The demand for the intervention was assessed through willingness of both intervention and control schools to participate in the trial without the use of incentives. We stipulated that we should recruit at least 25% of schools approached, no more than 25% of parents should withdraw their children from the study and no more than 25% of pupils should refuse to participate.

Acceptability

Quantitative measures of acceptability related to retention of both control and intervention schools. We stipulated that no more than one school should withdraw from the study. Qualitative measures of acceptability were an analysis of the satisfaction of pupils and teachers with regard to the intervention and teachers’ willingness to use the intervention in the future, along with independent observations of engagement and reactions during one lesson in each school in the intervention group.

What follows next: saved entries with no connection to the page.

(** C4: when the body of a 200 reply does not decode, the error [whoIs]
    returns quotes [shown], a prefix of the body of at most 200 bytes: the
    first 200 bytes, and so not the whole body, when the body is longer than
    200, and the whole body when it is not. *)
Theorem whoIs_decode_error_bounded ip req res e :
  NewRequestWithContext "GET"
    ("http://local-tailscaled.sock/localapi/v0/whois?ip=" ++ QueryEscape ip) = Ok req ->
  ClientDo (setLocalAuth req) = Ok res ->
  http.StatusCode res = 200 ->
  Unmarshal (http.Body res) = Err e ->
  exists shown rest,
    whoIs ip =
      ([CLocalTCPPortAndToken; CDo (setLocalAuth req)],
       Some (Err ("failed to parse JSON WhoIsResponse from " ++ Quote shown)))
    /\ http.Body res = shown ++ rest
    /\ len shown <= 200
    /\ (200 < len (http.Body res) -> len shown = 200 /\ shown <> http.Body res)
    /\ (len (http.Body res) <= 200 -> shown = http.Body res).
Proof.
  intros Hreq Hdo Hst Hun. unfold whoIs. rewrite Hreq. cbn.
  rewrite Hdo, Hst. cbn. rewrite Hun. cbn.
  destruct (200 <? len (http.Body res)) eqn:L.
  - apply Z.ltb_lt in L.
    destruct (slice_split (http.Body res) 200) as [rest [E Ls]]; [lia|].
    exists (slice (http.Body res) 0 200), rest.
    split; [reflexivity|]. split; [exact E|]. split; [lia|]. split; [|lia].
    intros _. split; [exact Ls|]. intros C. rewrite C in Ls. lia.
  - apply Z.ltb_ge in L. exists (http.Body res), "".
    split; [reflexivity|]. split; [now rewrite append_nil_r|].
    split; [exact L|]. split; [lia|reflexivity].
Qed.

(** C6, as amended: when [getTmpl] returns an error, which it does only in
    dev mode for template text that was read but does not parse, [root]
    answers 500 with the plain-text body "template error: " and the error. *)
Theorem template_error_500 flags tmpl r ip port tr err :
  reachesAddressExtract flags r ->
  net.SplitHostPort (http.RemoteAddr r) = Ok (ip, port) ->
  getTmpl flags tmpl = (tr, Some (Err err)) ->
  root flags tmpl r =
    ((tr ++ [CHeaderSet "Content-Type" "text/plain";
             CError ("template error: " ++ err) 500])%list, Some tt)
  /\ statusCode (trace (root flags tmpl r)) = 500
  /\ devMode flags = true
  /\ exists s, ReadFile "hello.tmpl.html" = Ok s /\ Parse "home" s = Err err.
Proof.
  intros Ha Hp Ht.
  assert (E : root flags tmpl r =
    ((tr ++ [CHeaderSet "Content-Type" "text/plain";
             CError ("template error: " ++ err) 500])%list, Some tt)).
  { rewrite (root_at_address_extract _ _ _ Ha), Hp. unfold rootWithIP.
    rewrite Ht. reflexivity. }
  split; [exact E|]. split.
  - rewrite E. cbn [trace fst]. rewrite statusCode_quiet; [reflexivity|].
    pose proof (getTmpl_quiet flags tmpl) as Q. now rewrite Ht in Q.
  - destruct (getTmpl_cases flags tmpl) as [[_ G]|[[_ [x [_ G]]]|[D [s [R G]]]]];
      rewrite G in Ht; try discriminate.
    split; [exact D|]. exists s. split; [exact R|]. congruence.
Qed.

(** C7: past the HTTPS redirect, a request whose URI is not exactly "/" is
    answered, whatever its method, remote address and the world, by the one
    call [http.Redirect(w, r, "/", 302)]: no file is read, tailscaled is not
    asked and no template is executed. *)
Theorem root_path_redirect flags tmpl r :
  pastHTTPSRedirect flags r ->
  http.RequestURI r <> "/" ->
  root flags tmpl r = ([CRedirect "/" 302], Some tt)
  /\ statusCode (trace (root flags tmpl r)) = 302.
Proof.
  intros Hs Hu.
  assert (E : root flags tmpl r = ([CRedirect "/" 302], Some tt)).
  { unfold root. rewrite (pastHTTPSRedirect_test _ _ Hs).
    apply String.eqb_neq in Hu. rewrite Hu. reflexivity. }
  split; [exact E|]. now rewrite E.
Qed.

(** C8: a request without TLS, when an HTTPS address is configured, is
    redirected with 302 to "https://" and its host, or to
    "https://hello.ipn.dev" when "100.101.102.103" occurs in the host. *)
Theorem root_https_redirect flags tmpl r :
  http.TLS r = None ->
  httpsAddr flags <> "" ->
  ((exists a b, http.Host r = a ++ "100.101.102.103" ++ b) ->
   root flags tmpl r = ([CRedirect "https://hello.ipn.dev" 302], Some tt))
  /\ (~ (exists a b, http.Host r = a ++ "100.101.102.103" ++ b) ->
      root flags tmpl r = ([CRedirect ("https://" ++ http.Host r) 302], Some tt))
  /\ statusCode (trace (root flags tmpl r)) = 302.
Proof.
  intros Ht Hs. unfold root. rewrite Ht.
  apply String.eqb_neq in Hs. rewrite Hs. cbn [negb andb].
  pose proof (strings_facts.Contains_spec (http.Host r) "100.101.102.103") as C.
  destruct (strings.Contains (http.Host r) "100.101.102.103").
  - split; [reflexivity|]. split; [|reflexivity].
    intros N. exfalso. apply N, C. reflexivity.
  - split; [|split; reflexivity].
    intros H. apply C in H. discriminate.
Qed.

(** C9: at the split of the remote address, a well-formed "host:port" (or
    "[host]:port") yields the host without error, and [root] goes on to the
    template and the lookup with it, sending neither a redirect nor "no
    remote addr"; an address that does not split, as every address without a
    colon, is answered 500 "no remote addr" and nothing else is done. *)
Theorem address_extract flags tmpl r :
  reachesAddressExtract flags r ->
  (forall host port,
     hostPort (http.RemoteAddr r) host port ->
     net.SplitHostPort (http.RemoteAddr r) = Ok (host, port)
     /\ root flags tmpl r = rootWithIP flags tmpl host
     /\ Forall (fun c => (forall url code, c <> CRedirect url code) /\
                         (forall code, c <> CError "no remote addr" code))
               (trace (root flags tmpl r)))
  /\ (forall e,
        net.SplitHostPort (http.RemoteAddr r) = Err e ->
        root flags tmpl r = ([CError "no remote addr" 500], Some tt)
        /\ statusCode (trace (root flags tmpl r)) = 500)
  /\ (~ occurs ":"%char (http.RemoteAddr r) ->
      exists e, net.SplitHostPort (http.RemoteAddr r) = Err e).
Proof.
  intros Ha. rewrite (root_at_address_extract _ _ _ Ha). split; [|split].
  - intros host port Hw.
    assert (S : net.SplitHostPort (http.RemoteAddr r) = Ok (host, port)).
    { destruct Hw as [host port Hh Hp|host port Hh Hp].
      - apply SplitHostPort_plain; (apply Hh || apply Hp); cbn; auto.
      - apply SplitHostPort_bracketed; (apply Hh || apply Hp); cbn; auto. }
    rewrite S. split; [reflexivity|]. split; [reflexivity|].
    eapply Forall_impl; [|apply rootWithIP_calls].
    intros c Hc. destruct c; cbn in Hc; split; intros; try discriminate; try tauto.
    intros C. injection C as -> _.
    destruct Hc as [_ [Hc|[_ [s [x [_ [_ Hc]]]]]]]; discriminate.
  - intros e S. rewrite S. split; reflexivity.
  - intros N. rewrite (SplitHostPort_no_colon _ N). unfold net.addrErr. eauto.
Qed.

(** C10: in dev mode, when the template file cannot be read the process
    ends with [log.Fatal] and the client gets no answer; a 500 "template
    error" is sent only when the file was read and its text did not parse,
    and then it is sent. *)
Theorem dev_read_failure_is_fatal flags tmpl r ip port :
  devMode flags = true ->
  reachesAddressExtract flags r ->
  net.SplitHostPort (http.RemoteAddr r) = Ok (ip, port) ->
  (forall err,
     ReadFile "hello.tmpl.html" = Err err ->
     root flags tmpl r = ([CReadFile "hello.tmpl.html"; CFatal err], None))
  /\ (forall msg code,
        In (CError msg code) (trace (root flags tmpl r)) ->
        prefix "template error: " msg = true ->
        code = 500 /\
        exists s e, ReadFile "hello.tmpl.html" = Ok s /\ Parse "home" s = Err e /\
                    msg = "template error: " ++ e)
  /\ (forall s e,
        ReadFile "hello.tmpl.html" = Ok s -> Parse "home" s = Err e ->
        root flags tmpl r =
          ([CReadFile "hello.tmpl.html"; CHeaderSet "Content-Type" "text/plain";
            CError ("template error: " ++ e) 500], Some tt)).
Proof.
  intros D Ha Hp. rewrite (root_at_address_extract _ _ _ Ha), Hp.
  split; [|split].
  - intros err R. unfold rootWithIP, getTmpl, slurpHTML. rewrite D, R. reflexivity.
  - intros msg code Hin Hpre.
    pose proof (rootWithIP_calls flags tmpl ip) as Q.
    rewrite Forall_forall in Q. specialize (Q _ Hin). cbn in Q.
    destruct Q as [Hc [Q|[_ [s [e [R [P E]]]]]]].
    + subst msg. discriminate.
    + split; [exact Hc|]. exists s, e. auto.
  - intros s e R P. unfold rootWithIP, getTmpl, slurpHTML. rewrite D, R. cbn.
    rewrite P. reflexivity.
Qed.

End Properties.

(** C5, as amended: the process is in dev mode exactly when no HTTPS address
    is configured and an HTTP address is. *)
Theorem devMode_iff flags :
  devMode flags = true <-> httpsAddr flags = "" /\ httpAddr flags <> "".
Proof.
  unfold devMode. rewrite andb_true_iff, negb_true_iff.
  rewrite String.eqb_eq, String.eqb_neq. reflexivity.
Qed.

(** C5 fails as stated: the mode does not depend on the HTTPS address alone; with neither
    address configured the HTTPS address is empty and the process is not in
    dev mode. *)
Lemma devMode_not_by_https_only :
  ~ devModeByHTTPSOnly {| httpAddr := ""; httpsAddr := ""; testIP := "" |}.
Proof.
  unfold devModeByHTTPSOnly. cbn. intros [_ H]. specialize (H eq_refl). discriminate.
Qed.

(** C6 fails as stated: a failure of the template's execution is not
    answered 500; the error that [Execute] returns is dropped and the status
    stays 200. *)
Lemma execute_failure_not_reported :
  snd (@ExecuteTemplate prodWorldExecFails "<html>"
         {| DisplayName := "Foo Barberson"; LoginName := "foo@bar.com";
            ProfilePicURL := "https://x/y.png"; MachineName := "imac5k";
            MachineOS := "Linux"; IP := "100.2.3.4" |})
    = Some "template: home: write: broken pipe"
  /\ @root prodWorldExecFails defaultFlags "<html>"
        (exampleRequest true "hello.ipn.dev" "/" "100.2.3.4:51234")
      = ([CLocalTCPPortAndToken; CDo exampleWhoIsRequest;
          CHeaderSet "Content-Type" "text/html; charset=utf-8";
          @CExecute prodWorldExecFails "<html>"
            {| DisplayName := "Foo Barberson"; LoginName := "foo@bar.com";
               ProfilePicURL := "https://x/y.png"; MachineName := "imac5k";
               MachineOS := "Linux"; IP := "100.2.3.4" |}], Some tt)
  /\ @statusCode prodWorldExecFails
        (trace (@root prodWorldExecFails defaultFlags "<html>"
                  (exampleRequest true "hello.ipn.dev" "/" "100.2.3.4:51234")))
      = 200.
Proof.
  split; [reflexivity|]. split; vm_compute; reflexivity.
Qed.

(** ** The properties at concrete requests *)

Lemma noneOf_example_host : noneOf [":"; "["; "]"]%char "100.2.3.4".
Proof.
  intros c [<-|[<-|[<-|[]]]]; cbn; intuition discriminate.
Defined.

Lemma noneOf_example_port : noneOf [":"; "["; "]"]%char "51234".
Proof.
  intros c [<-|[<-|[<-|[]]]]; cbn; intuition discriminate.
Defined.

Lemma root_resolved_record_witness :
  @reachesResolve prodWorld defaultFlags "<html>"
    (exampleRequest true "hello.ipn.dev" "/" "100.2.3.4:51234")
    "100.2.3.4" "<html>" []
  /\ @whoIs prodWorld "100.2.3.4"
     = ([CLocalTCPPortAndToken; CDo exampleWhoIsRequest], Some (Ok exampleWho))
  /\ @root prodWorld defaultFlags "<html>"
       (exampleRequest true "hello.ipn.dev" "/" "100.2.3.4:51234")
     = ([CLocalTCPPortAndToken; CDo exampleWhoIsRequest;
         CHeaderSet "Content-Type" "text/html; charset=utf-8";
         @CExecute prodWorld "<html>"
           {| DisplayName := "Foo Barberson"; LoginName := "foo@bar.com";
              ProfilePicURL := "https://x/y.png"; MachineName := "imac5k";
              MachineOS := "Linux"; IP := "100.2.3.4" |}], Some tt).
Proof.
  assert (Hr : @reachesResolve prodWorld defaultFlags "<html>"
                 (exampleRequest true "hello.ipn.dev" "/" "100.2.3.4:51234")
                 "100.2.3.4" "<html>" []).
  { split; [split; [left; discriminate|reflexivity]|].
    split; [exists "51234"; vm_compute; reflexivity|reflexivity]. }
  assert (Hw : @whoIs prodWorld "100.2.3.4"
               = ([CLocalTCPPortAndToken; CDo exampleWhoIsRequest], Some (Ok exampleWho))).
  { vm_compute. reflexivity. }
  split; [exact Hr|]. split; [exact Hw|].
  exact (proj2 (proj2 (proj2
    (@root_resolved_record prodWorld defaultFlags "<html>" _ _ _ _ _ _ Hr Hw)))
    eq_refl eq_refl).
Defined.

Implementation/Practicality, Integration and Economic Cost

Implementation and practicality were assessed through adherence to delivery by teachers and participation by pupils as intended in the intervention group. Teachers completed an implementation log and discussed delivery at interview, and the research team independently observed one intervention session in each school. Implementation and practicality was also assessed with pupils through process evaluation focus group interviews.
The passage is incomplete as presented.